I am quite in favor of bubble butts.
Time for a lil’ Stereolab if I may be so bold…
Ping Pong
it’s alright ‘cos the historical pattern has shown
how the economical cycle tends to revolve
in a round of decades three stages stand out in a loop
a slump and war then peel back to square one and back for more
bigger slump and bigger wars and a smaller recovery
huger slump and greater wars and a shallower recovery
you see the recovery always comes ’round again
there’s nothing to worry for things will look after themselves
it’s alright recovery always comes ’round again
there’s nothing to worry if things can only get better
there’s only millions that lose their jobs and homes and sometimes accents
there’s only millions that die in their bloody wars, it’s alright
it’s only their lives and the lives of their next of kin that they are losing
it’s only their lives and the lives of their next of kin that they are losing
it’s alright ‘cos the historical pattern has shown
how the economical cycle tends to revolve
in a round of decades three stages stand out in a loop
a slump and war then peel back to square one and back for more
bigger slump and bigger wars and a smaller recovery
huger slump and greater wars and a shallower recovery
don’t worry be happy things will get better naturally
don’t worry shut up sit down go with it and be happy
dum, dum, dum, de dum dum, de duh de duh de dum dum dum… ah ah
dum, dum, dum, de dum dum, de duh de duh de dum dum dum… ah ah
Ooh, we should team up! I make hairnightshirts.
They have to be sexy, for a certain silver ring thing level of sexiness. They should say, “I’m going to do this but neither of us is going to enjoy it.” So far I’ve designed crotchless burlap granny-panties and wool-and-nettle thongs.
This means we must have found a new bubble to invest in. What do you think it’s gonna be?
Dihydrogen monoxide manufacturing plants.
What do you think it’s gonna be?
Non-hybridized high-yield seeds!
Oh, and ammo.
Dihydrogen monoxide manufacturing plants.
WHOA, now, mister- that’s stuff has killed millions of people worldwide, for millennia!
It sure ain’t houses. I say CO2 production. Not that namby-pamby cap and trade socialism. I mean we invest in industries that produce huge amounts of CO2, preferrably for no discernable reason.
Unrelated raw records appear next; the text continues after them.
(** The loop of [broadcastSome]: every round broadcasts a transaction. *)
Fixpoint broadcast_loop (fuel : nat) (opsToFlood totalOpsToFlood : Z) (iters : list Tracker)
    (banningTxs : list QueuedTx) (q : TransactionQueue) : tq (Z * Z * list QueuedTx * TransactionQueue) :=
  if opsToFlood =? 0 then Ok (opsToFlood, totalOpsToFlood, banningTxs, q) else
  match iters with
  | [] => Ok (opsToFlood, totalOpsToFlood, banningTxs, q)
  | it :: its =>
      match fuel with
      | O => Err QueueOutOfFuel
      | S fuel' =>
          let? (tr, iters) := top_tracker q it its in
          match tracker_tx q tr with
          | None => Err UnknownAccount
          | Some cur =>
              let? _ := ensure (negb (mBroadcasted cur)) AlreadyBroadcast in
              let ops := tx_numOps (mTx cur) in
              if opsToFlood <? ops then Ok (opsToFlood, totalOpsToFlood, banningTxs, q) else
              let? (bStatus, q) := broadcastTx tr cur q in
              let next :=
                match mAccountStates q !! fst tr ≫= skip_from (S (snd tr)) with
                | Some i => (fst tr, i) :: iters | None => iters end in
              match bStatus with
              | BROADCAST_STATUS_SUCCESS =>
                  broadcast_loop fuel' (opsToFlood - ops) (u64 (totalOpsToFlood - ops)) next banningTxs q
              | BROADCAST_STATUS_ALREADY => broadcast_loop fuel' opsToFlood totalOpsToFlood next banningTxs q
              | BROADCAST_STATUS_SKIPPED =>
                  broadcast_loop fuel' opsToFlood totalOpsToFlood iters (banningTxs ++ [mTx cur]) q
              end
          end
      end
  end.

(** The trackers of the accounts with something to broadcast, and its operations. *)
Fixpoint trackers (l : list (AccountID * AccountState)) : tq (list Tracker * Z) :=
  match l with
  | [] => Ok ([], 0)
  | (a, s) :: l' =>
      let? (iters, totalOps) := trackers l' in
      if mBroadcastQueueOps s =? 0 then Ok (iters, totalOps) else
      match skip_from 0 s with
      | None => Err NothingToBroadcast
      | Some i => Ok ((a, i) :: iters, totalOps + mBroadcastQueueOps s)
      end
  end.

Definition queue_length (q : TransactionQueue) : nat :=
  sum_list ((fun s => length (mTransactions s)) <$> (map_to_list (mAccountStates q)).*2).

(** [maxOps] is [getLastMaxTxSetSizeOps]. *)
Definition broadcastSome (maxOps : Z) (q : TransactionQueue) : tq (bool * TransactionQueue) :=
  let? opsToFlood := getMaxOpsToFloodThisPeriod maxOps q in
  let? (iters, totalOpsToFlood) := trackers (map_to_list (mAccountStates q)) in
  let? (opsToFlood, totalOpsToFlood, banningTxs, q) :=
    broadcast_loop (queue_length q) opsToFlood totalOpsToFlood iters [] q in
  let? q := ban banningTxs q in
  Ok (negb (totalOpsToFlood =? 0), with_waiting (mWaiting q) (Z.min opsToFlood (MAX_OPS_PER_TX + 1)) q).

(** [broadcast(true)], of the timer. *)
Definition broadcast_now (maxOps : Z) (q : TransactionQueue) : tq TransactionQueue :=
  if mShutdown q then Ok q else
  let q := with_waiting false (mBroadcastOpCarryover q) q in
  let? (needsMore, q) := broadcastSome maxOps q in
  Ok (if (needsMore : bool) then with_waiting true (mBroadcastOpCarryover q) q else q).
End flood.

Definition rebroadcast_account (s : AccountState) : AccountState :=
  {| mTotalFees := mTotalFees s; mQueueSizeOps := mQueueSizeOps s; mBroadcastQueueOps := mQueueSizeOps s;
     mAge := mAge s; mTransactions := (fun t => {| mTx := mTx t; mBroadcasted := false |}) <$> mTransactions s |}.

Definition rebroadcast (q : TransactionQueue) : TransactionQueue :=
  broadcast_later (with_accounts (rebroadcast_account <$> mAccountStates q) q).

Definition shutdownQueue (q : TransactionQueue) : TransactionQueue :=
  {| mPendingDepth := mPendingDepth q; mAccountStates := mAccountStates q;
     mBannedTransactions := mBannedTransactions q;
     mLedgerVersion := mLedgerVersion q; mFilteredTypes := mFilteredTypes q; mShutdown := true;
     mWaiting := mWaiting q; mBroadcastOpCarryover := mBroadcastOpCarryover q;
     mArbitrageFloodDamping := mArbitrageFloodDamping q;
     mTxQueueLimiter := mTxQueueLimiter q; mBroadcastSeed := mBroadcastSeed q |}.

(** The constructor; [seeds] are the random numbers. *)
Definition newTransactionQueue (pendingDepth : Z) (banDepth : nat) (poolLedgerMultiplier ledgerVersion : Z)
    (filteredTypes : list Z) (seeds : Z * Z) : TransactionQueue :=
  {| mPendingDepth := pendingDepth; mAccountStates := ∅; mBannedTransactions := replicate banDepth ∅;
     mLedgerVersion := ledgerVersion; mFilteredTypes := filteredTypes; mShutdown := false; mWaiting := false;
     mBroadcastOpCarryover := 0; mArbitrageFloodDamping := ∅;
     mTxQueueLimiter := {| mPoolLedgerMultiplier := poolLedgerMultiplier; mLimiterOps := 0;
       mMinFeeNeeded := (0, 0); mTxs := []; mTxsSeed := fst seeds |};
     mBroadcastSeed := snd seeds |}.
Mind you, I’m investing in Euros, gold, and Chinese government bonds.
I am quite in favor of bubble butts.
I said something about wanting to get in on that, but I was censored. Either that, or I typed in the wrong box. Where is that email that I was writing to my grandma?
I am quite in favor of bubble butts.
I hate tapioca. What?
If a few recent threads are any indication, there’s a big copypasta bubble forming somewhere.
You know where else bubbles form?
You know where else bubbles form?
Hitler milk!
You know where else bubbles form?
Thomas Sowell’s Bathtub?
Not the Mr. Bubble variety either.
Mickey Kaus is a Viking.
I hate tapioca. What?
I’d tap yo ca.
FREE BUBBLES!!!
http://en.wikipedia.org/wiki/Bubbles_(chimpanzee)
I was thinking “Hitler’s gastrointestinal tract,” but since Hitler was probably lactose intolerant, you win! Yay!
Uh, that illustration says they “recommend double fisting”
Do. Not. Want.
Goat titty beer though, hell, I’ll try any (beer) thing once.
I thought it meant you’d only get milk foam from his boobies. Which would make cappuccinos the brews of Liberal Fascism.
That was for Hitler milk, not Kaus because there are some things even liberals won’t put in their mouths.
Uh, that illustration says they “recommend double fisting”
A glass in hand, laddie! A two fusted drinker!
Goat-titty beer… from the makers of spidergoat.
Says the guy that posted the Goatse link. Sure, that’s what they meant by “fisting.”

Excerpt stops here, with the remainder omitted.